P.45 : …. Le forçage radiatif dû aux aérosols, qui inclut les ajustements des nuages, est mieux compris aujourd’hui et semble avoir eu un effet de refroidissement moindre que ne l’indiquait le RE 4. On estime qu’il a été de –0,9 [–1,9 à −0,1] W/m2 au cours de la période 1750–2011 degré de confiance moyen). Cette forme de forçage comprend deux éléments antagonistes: un effet principal de refroidissement, lié à la plupart des aérosols et aux ajustements des nuages, et un effet partiellement compensateur de réchauffement, lié à l’absorption du rayonnement solaire par les carbones suies. On peut affirmer, avec un degré de confiance élevé, que le forçage radiatif total causé par les aérosols, en moyenne mondiale, a contrebalancé une partie importante du forçage radiatif dû aux gaz à effet de serre au mélange homogène. Les aérosols restent la principale source d’incertitude dans l’estimation du forçage radiatif total….. Les autres forçages anthropiques comprennent les effets des changements survenus au niveau des aérosols, de l’ozone et du facteur de réflexion lié à l’utilisation des terres. Les forçages naturels englobent les effets de l’activité solaire et de l’activité volcanique….

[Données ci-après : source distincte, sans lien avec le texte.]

(* ===== verification/Registry.v ===== *)
(** * The plugin registry and RBAC aggregation: internal/action/registry.go, rbac.go *)

From S2P Require Import Prelude GoLib GoTime Api ActionTypes.

(** ** Registry *)

(** The [plugins] map; Go's mutex makes each method one step. *)
Notation Registry W := (gmap string (Action W)).

Section Registry.
Context {W : Type}.

Definition NewRegistry : Registry W := ∅.

(** [Register] panics on a duplicate name. *)
Definition Register (r : Registry W) (a : Action W) : outcome (Registry W) :=
  let name := pl_Name a in
  match r !! name with
  | Some _ => Panic ("action plugin " ++s fmt_q name ++s " already registered")
  | None => Val (<[name := a]> r)
  end.

Definition Lookup (r : Registry W) (name : string) : option (Action W) := r !! name.

(** [All]: the plugins sorted by name. *)
Definition All (r : Registry W) : list (Action W) :=
  sort_Slice (λ a b, string_less (pl_Name a) (pl_Name b)) (map_to_list r).*2.

(** What [Register] maintains: a plugin is stored under the name it reports. *)
Definition registry_ok (r : Registry W) : Prop := ∀ name a, r !! name = Some a → pl_Name a = name.

(** [init()] of every plugin package, in order. *)
Fixpoint register_all (r : Registry W) (l : list (Action W)) : outcome (Registry W) :=
  match l with
  | [] => Val r
  | a :: l' => match Register r a with
               | Val r' => register_all r' l'
               | Panic msg => Panic msg
               end
  end.

Lemma registry_ok_empty : registry_ok NewRegistry.
Proof. intros name a Ha. unfold NewRegistry in Ha. by rewrite lookup_empty in Ha. Qed.

(** A successful [Register] added the plugin under a name that was free. *)
Lemma Register_Val r a r' :
  Register r a = Val r' ↔ r !! pl_Name a = None ∧ r' = <[pl_Name a := a]> r.
Proof. unfold Register. case_match; split; [done|by intros [? _]|by intros [= <-]|by intros [_ ->]]. Qed.

Lemma Register_ok r a r' : registry_ok r → Register r a = Val r' → registry_ok r'.
Proof.
  intros Hok [_ ->]%Register_Val name b Hb.
  apply lookup_insert_Some in Hb as [[<- <-]|[_ Hb]]; [done|by apply Hok].
Qed.

Lemma register_all_ok r l r' : registry_ok r → register_all r l = Val r' → registry_ok r'.
Proof.
  revert r. induction l as [|a l IH]; intros r Hok; simpl; [by intros [= <-]|].
  destruct (Register r a) eqn:Ha; [|done]. intros Hl. eapply IH; [|done]. by eapply Register_ok.
Qed.

End Registry.

(** ** AggregatePermissions *)

Record ruleBucket : Type := mkBucket {
  groups : list string; resources : list string; verbs : gset string }.

Fixpoint dedupe (seen : gset string) (l : list string) : list string :=
  match l with
  | [] => []
  | s :: l' => if decide (s ∈ seen) then dedupe seen l' else s :: dedupe ({[s]} ∪ seen) l'
  end.

Definition dedupeSort (l : list string) : list string := sort_Strings (dedupe ∅ l).

Definition setToSorted (s : gset string) : list string := sort_Strings (elements s).

Definition unit_separator : string := String (Ascii.ascii_of_nat 31) EmptyString.

Definition bucket_key (gs rs : list string) : string :=
  Join gs unit_separator ++s "|" ++s Join rs unit_separator.

(** One rule of one plugin: [buckets] and the insertion [order]. *)
Definition add_rule (acc : gmap string ruleBucket * list string) (rule : PolicyRule)
  : gmap string ruleBucket * list string :=
  let '(buckets, order) := acc in
  let gs := dedupeSort (APIGroups rule) in
  let rs := dedupeSort (Resources rule) in
  let k := bucket_key gs rs in
  let '(b, order') := match buckets !! k with
                      | Some b => (b, order)
                      | None => (mkBucket gs rs ∅, order ++ [k])
                      end in
  (<[k := mkBucket (groups b) (resources b) (verbs b ∪ list_to_set (Verbs rule))]> buckets, order').

Definition bucket_rule (b : ruleBucket) : PolicyRule :=
  mkRule (groups b) (resources b) (setToSorted (verbs b)).

Definition rule_less (a b : PolicyRule) : bool :=
  let ga := Join (APIGroups a) "," in
  let gb := Join (APIGroups b) "," in
  if decide (ga ≠ gb) then string_less ga gb
  else string_less (Join (Resources a) ",") (Join (Resources b) ",").

Definition AggregatePermissions {W} (plugins : list (Action W)) : list PolicyRule :=
  let '(buckets, order) := foldl add_rule (∅, []) (concat (pl_RequiredPermissions <$> plugins)) in
  sort_Slice rule_less (omap (λ k, bucket_rule <$> buckets !! k) order).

p.137 : Gestion du rayonnement solaire (GRS) (Solar Radiation Management (SRM))
Modification intentionnelle du bilan radiatif de courtes longueurs d’onde à la surface terrestre destinée à réduire le changement climatique selon une métrique donnée (ex.: température en surface, précipitations, incidences à l’échelle d’une région, etc.). L’introduction artificielle d’aérosols dans la stratosphère ou l’augmentation de la luminance des nuages sont deux exemples de techniques de GRS. Des méthodes visant à modifier certains éléments du bilan radiatif de grandes longueurs d’onde qui réagissent rapidement (notamment les cirrus), bien que n’étant pas à proprement parler des techniques de GRS, peuvent néanmoins y être associées.